The highly complex surgery involved more than 30 people across 18 hours in two separate theatre rooms at GOSH. Clinicians from specialities including orthopaedics, haematology, urology, general surgery, plastics, anaesthetics and intensive care supported the girls throughout the operation and have continued to care for them during their recovery.

The team also included dedicated paediatricians, ward nurses and allied health professionals including physiotherapists, occupational therapists, dietitians and the Play team, who all played a vital part in the care and rehabilitation of the girls following their operations.

Photo of the separation surgery of conjoined twin's Annie and Issie

Annie’s and Issie’s separation surgery

This was a huge team effort to bring together people from all across the hospital to separate the girls, support their recovery and get them home. Annie and Issie have done so well despite all the surgeries they have had and it’s wonderful to be able to discharge them home in time for Christmas.

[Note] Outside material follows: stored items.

(* ===== verification/Http.v ===== *)
(** * The shared listener's HTTP surface (src/http_serve.rs)

    Reading and parsing a request head, deciding whether it is a WebSocket upgrade, replaying its
    bytes to the handshake, and writing the one response of a dashboard connection. A stream is the
    list of bytes it will deliver before it ends; bytes and texts are lists as in Text.v. *)

From S2P Require Import Prelude Net Text.

Definition MAX_HEAD_BYTES : nat := Z.to_nat 16384.

Record RequestHead := MkHead {
  method : str;
  target : str;
  host : option str;
  is_websocket_upgrade : bool }.

(** [RequestHead::path]. *)
Definition path (h : RequestHead) : str := default (target h) (head (split 63 (target h))).

Inductive ErrorKind : Type := HeadEof | InvalidData.

(** An [std::io::Error]: its kind and text. *)
Definition HttpError : Type := ErrorKind * string.

(** ** Parsing *)

(** The header fields the relay looks at, so far. *)
Record Scan := MkScan { sc_host : option str; sc_upgrade : bool; sc_websocket : bool }.

Definition scan_header (st : Scan) (name value : str) : Scan :=
  if eq_ignore_ascii_case name (chars "host") then
    MkScan (Some value) (sc_upgrade st) (sc_websocket st)
  else if eq_ignore_ascii_case name (chars "connection") then
    MkScan (sc_host st)
      (existsb (λ t, eq_ignore_ascii_case (trim t) (chars "upgrade")) (split 44 value))
      (sc_websocket st)
  else if eq_ignore_ascii_case name (chars "upgrade") then
    MkScan (sc_host st) (sc_upgrade st) (eq_ignore_ascii_case value (chars "websocket"))
  else st.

GOSH is one of the few places in the world which has the right infrastructure and skills all under one roof to separate conjoined twins. More twins have been separated at GOSH than anywhere else in the world, giving every set of children treated here the best chance of survival and recovery.

Professor Paolo De Coppi, Consultant Paediatric Surgeon who headed up the large clinical team

Home for Christmas

Since their separation, the girls have had 20 surgeries between them and are both recovering well. They have now been able to return to Northern Ireland this week and have been settling in at home.

Annie and Issie with their mum, Hannah

Annie and Issie with their mum, Hannah

We’re so excited to be home after so long away. It’s been a very long journey and the girls have had to go through so much with all of their surgeries and recoveries, but they are both doing really well and are thriving.

We’re all looking forward to spending our first Christmas together as a family, visiting Santa’s grotto and getting back to normal life!

Hannah Bateson, Annie and Issie’s mum

I’m so glad to have my girls back home with me. We are very grateful to all the teams at GOSH that have cared for our girls.

Annie and Issie have shown that they are wee fighters and their determination has carried them through a really difficult journey. They are going to keep Hannah and I on our toes. I have a feeling it’s going to a very noisy household with these two!